§ **Dataset entries**:
____________
(** The retry loop, reply by reply. *)
Lemma attempts_policy sym period s w r s' w' :
  attempts env sym period [0; 1; 2]%Z s w = (r, s', w') ->
  let n := requests_made w in
  exists new,
    let made := length (requests new) in
    trace w' = trace w ++ new /\
    (1 <= made <= 3)%nat /\
    requests_made w' = (made + n)%nat /\
    draws_made w' = draws_made w /\
    shape new = attempt_shape n made /\
    (forall k, (k + 1 < made)%nat ->
       rate_limited (reply_of env (k + n)) = true \/
       unusable (reply_of env (k + n))) /\
    ((made < 3)%nat ->
       fatal (reply_of env (made - 1 + n)) \/
       gives_data (reply_of env (made - 1 + n))) /\
    ((forall i, (i < 3)%nat -> reply_of env (i + n) = HttpStatus 429) ->
     shape new = backoff_shape 3) /\
    (forall k, (k < 3)%nat ->
       (forall i, (i < k)%nat -> reply_of env (i + n) = HttpStatus 429) ->
       fatal (reply_of env (k + n)) ->
       shape new = backoff_shape k ++ [None]) /\
    match r with
    | Some _ => fetched sym (reply_of env (made - 1 + n)) s r s' w'
    | None => ~ gives_data (reply_of env (made - 1 + n)) /\ s' = s
    end.
Proof.
  intros Hrun n. subst n. revert Hrun. unfold_loop.
  repeat next_reply;
    intros Hrun; inversion Hrun; subst; clear Hrun;
    rewrite <- ?app_assoc;
    (eexists; cbv zeta; split; [reflexivity|]);
    cbn [requests List.filter app length shape map Nat.add Nat.sub];
    (split; [lia|]); (split; [reflexivity|]); (split; [reflexivity|]).
  all: (split; [unfold attempt_shape; cbn [flat_map seq app Nat.add];
                replies;
                repeat match goal with
                       | E : ?c <> 429%Z |- _ =>
                           rewrite (proj2 (Z.eqb_neq c 429) E)
                       end; reflexivity|]).
  all: (split; [intros k Hk; destruct k as [|[|k]]; try lia;
                cbn [Nat.add]; replies;
                solve [left; reflexivity | right; exact I
                      | right; reflexivity]|]).
  all: (split; [intros Hlt; try lia; replies;
                solve [left; exact I | left; assumption
                      | right; eapply rev_cons_not_nil; eassumption]|]).
  all: (split; [intros Hpre; use_prefix Hpre; try congruence;
                reflexivity|]).
  all: (split; [intros k Hk Hpre Hfatal;
                destruct k as [|[|[|k]]]; [| | |lia];
                use_prefix Hpre; cbn [Nat.add] in Hfatal;
                try congruence;
                (rewrite ?Er, ?Er0, ?Er1 in Hfatal; cbn [fatal] in Hfatal;
                 try contradiction; try congruence);
                reflexivity|]).
  all: try (split; [|reflexivity]; replies; intros Hd; try exact Hd;
            now apply Hd).
  all: do 3 eexists; split; [eassumption|]; split; [eassumption|];
    split; reflexivity.
Qed.

End RetryLoop.

Section RetryFacts.
Import StockData.
Context {F : Type} `{Num F}.
Variable env : environment (F := F).

(** Building the mock data: one batch of draws, today's date. *)
Lemma mock_data_exact sym (s : tool (F := F)) w :
  _get_mock_data env sym s w
  = (mock_snapshot sym (draw_of env (draws_made w))
                   (date_of env (clock w / 1000000)),
     s,
     {| clock := clock w;
        requests_made := requests_made w;
        draws_made := S (draws_made w);
        trace := trace w |}).
Proof. reflexivity. Qed.

Lemma fallback_result sym s w res s' w' :
  fallback env sym s w = (res, s', w') ->
  fell_back env sym s w res s' w' /\ trace w' = trace w /\
  requests_made w' = requests_made w.
Proof.
  unfold fallback, fell_back. unfold bind at 1, self.
  destruct (use_mock s) eqn:Em.
  - unfold bind at 1. rewrite mock_data_exact.
    unfold bind, now, set_cache, ret. cbn [clock].
    intros E. injection E as <- <- <-.
    cbn [clock draws_made trace requests_made].
    unfold with_entry. rewrite Em. repeat split.
  - unfold ret. intros E. injection E as <- <- <-. repeat split.
Qed.

(** C7. A call of [get_stock_data] makes at most three requests.  A
    call that finds nothing fresh in the cache makes one, two or three.
    Every attempt but the last was answered by the rate limit (HTTP 429)
    or by a payload without a usable row; when fewer than three
    attempts are made, the last one was answered by another error or
    by data.  Attempt k (from 0) is followed by a wait of 2 * 2^k
    seconds when its reply is the rate limit and by no wait otherwise:
    three rate-limit replies give waits of 2, 4 and 8 seconds, and
    another error after [k] rate-limit replies is the last request of
    the call, with no further wait.  When the last reply carries data,
    the call returns its snapshot and caches it under the symbol.  In
    every other case the call ends with the fallback: with mock mode
    on, the mock snapshot (the base price of the symbol moved by the
    drawn noise, a history of 252 closes) returned and cached under the
    symbol with the time of caching; with mock mode off, the absent
    result and an unchanged object. *)
Theorem get_stock_data_retry_policy sym period s w res s' w' :
  get_stock_data env sym period s w = (res, s', w') ->
  let n := requests_made w in
  (requests_made w' <= n + 3)%nat /\
  (missed s w sym ->
   exists new,
     let made := length (requests new) in
     let last := reply_of env (made - 1 + n) in
     trace w' = trace w ++ rate_wait s w ++ new /\
     (1 <= made <= 3)%nat /\
     requests_made w' = (made + n)%nat /\
     (forall k, (k + 1 < made)%nat ->
        rate_limited (reply_of env (k + n)) = true \/
        unusable (reply_of env (k + n))) /\
     ((made < 3)%nat -> fatal last \/ gives_data last) /\
     shape new = attempt_shape env n made /\
     ((forall i, (i < 3)%nat -> reply_of env (i + n) = HttpStatus 429) ->
      shape new
      = [ None; Some (seconds 2); None; Some (seconds 4);
          None; Some (seconds 8) ]) /\
     (forall k, (k < 3)%nat ->
        (forall i, (i < k)%nat -> reply_of env (i + n) = HttpStatus 429) ->
        fatal (reply_of env (k + n)) ->
        shape new = backoff_shape k ++ [None]) /\
     (gives_data last -> fetched env sym last s res s' w') /\
     (~ gives_data last -> fell_back env sym s w res s' w')).
Proof.
  intros Hcall n.
  match goal with |- _ /\ ?policy => assert (Hpolicy : policy) end.
  { intros Hmiss.
    revert Hcall. unfold get_stock_data. unfold bind at 1.
    rewrite (cached_miss sym s w Hmiss).
    unfold bind at 1, self. unfold bind at 1, now. unfold bind at 1.
    set (w1 := snd ((if (clock w - last_request_time s
                         <? min_request_interval s)%Z
                     then sleep (min_request_interval s
                                 - (clock w - last_request_time s))
                     else ret tt) s w)).
    assert (Hw1 : (if (clock w - last_request_time s
                       <? min_request_interval s)%Z
                   then sleep (min_request_interval s
                               - (clock w - last_request_time s))
                   else ret tt) s w = (tt, s, w1)).
    { subst w1. destruct (_ <? _)%Z; reflexivity. }
    rewrite Hw1.
    assert (Ht : trace w1 = trace w ++ rate_wait s w).
    { subst w1. unfold rate_wait. destruct (_ <? _)%Z; cbn.
      - reflexivity.
      - now rewrite app_nil_r. }
    assert (Hn : requests_made w1 = n).
    { subst w1 n. destruct (_ <? _)%Z; reflexivity. }
    assert (Hdr : draws_made w1 = draws_made w).
    { subst w1. destruct (_ <? _)%Z; reflexivity. }
    clearbody w1. clear Hw1.
    unfold bind at 1.
    destruct (attempts env sym period [0; 1; 2]%Z s w1)
      as [[r s2] w2] eqn:Ea.
    destruct (attempts_policy env sym period s w1 r s2 w2 Ea)
      as (new & Htr & Hlen & Hreq & Hdraws & Hshape & Hretried & Hended
          & H429 & Hfatal & Hres).
    rewrite Hn in *.
    intros Hcall. exists new. cbv zeta.
    destruct r as [d|].
    - (* the loop returned data *)
      unfold ret in Hcall. injection Hcall as <- <- <-.
      split; [now rewrite Htr, Ht, app_assoc|].
      repeat (split; [assumption|]).
      split; [intros _; exact Hres|].
      intros Hno. exfalso. apply Hno.
      destruct Hres as (hist & latest & before & -> & Hrev & _).
      cbn [gives_data]. now apply rev_cons_not_nil in Hrev.
    - (* the loop gave up *)
      destruct Hres as [Hno ->].
      destruct (fallback_result sym s w2 res s' w' Hcall)
        as (Hfb & -> & ->).
      split; [now rewrite Htr, Ht, app_assoc|].
      repeat (split; [assumption|]).
      split; [intros Hd; now destruct (Hno Hd)|].
      intros _. revert Hfb. unfold fell_back.
      now rewrite Hdraws, Hdr. }
  split; [|exact Hpolicy].
  assert (Hbound : missed s w sym -> (requests_made w' <= n + 3)%nat).
  { intros Hmiss. destruct (Hpolicy Hmiss) as (new & _ & Hlen & Hreq & _).
    cbv zeta in Hlen, Hreq. lia. }
  destruct (cache s !! sym) as [[ts c]|] eqn:Ec.
  - destruct (Z.ltb_spec (clock w - ts) (cache_duration s)) as [Hfresh|Hst].
    + rewrite (get_stock_data_hit env sym period s w ts c Ec Hfresh)
        in Hcall.
      injection Hcall as <- <- <-. subst n. lia.
    + apply Hbound. unfold missed. now rewrite Ec.
  - apply Hbound. unfold missed. now rewrite Ec.
Qed.

End RetryFacts.

(* ===================================================================== *)
(** * A concrete run of the data layer *)
(* ===================================================================== *)

Section DataRuns.
Import StockData.

Definition row_1 : row (F := Q) :=
  {| r_time := 1769904000; r_open := 270%Q; r_high := 275%Q;
     r_low := 268%Q; r_close := 272%Q; r_volume := 50000000 |}.

Definition row_2 : row (F := Q) :=
  {| r_time := 1769990400; r_open := 272%Q; r_high := 280%Q;
     r_low := 271%Q; r_close := 278%Q; r_volume := 60000000 |}.

Definition draw_0 : mock_draw (F := Q) :=
  {| noise := (1 # 100)%Q; mock_volume := 12345678;
     mock_change := 1%Q; history_noise := fun _ => 0%Q |}.

(** A data source that answers every request with two rows, and one
    that answers every request with HTTP 429. *)
Definition env_up : environment (F := Q) :=
  {| reply_of := fun _ => Rows [row_1; row_2];
     latency_of := fun _ => 250000%Z;
     draw_of := fun _ => draw_0;
     date_of := fun _ => "2026-02-02"%string |}.

Definition env_limited : environment (F := Q) :=
  {| reply_of := fun _ => HttpStatus 429;
     latency_of := fun _ => 250000%Z;
     draw_of := fun _ => draw_0;
     date_of := fun _ => "2026-02-02"%string |}.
____________
§ **TASK TO CARRY OUT**: Please find, in the entries above, every line where "returned" occurs, and copy it.

§ **YOUR SOLUTION**:
    drawn noise, a history of 252 closes) returned and cached under the
    - (* the loop returned data *)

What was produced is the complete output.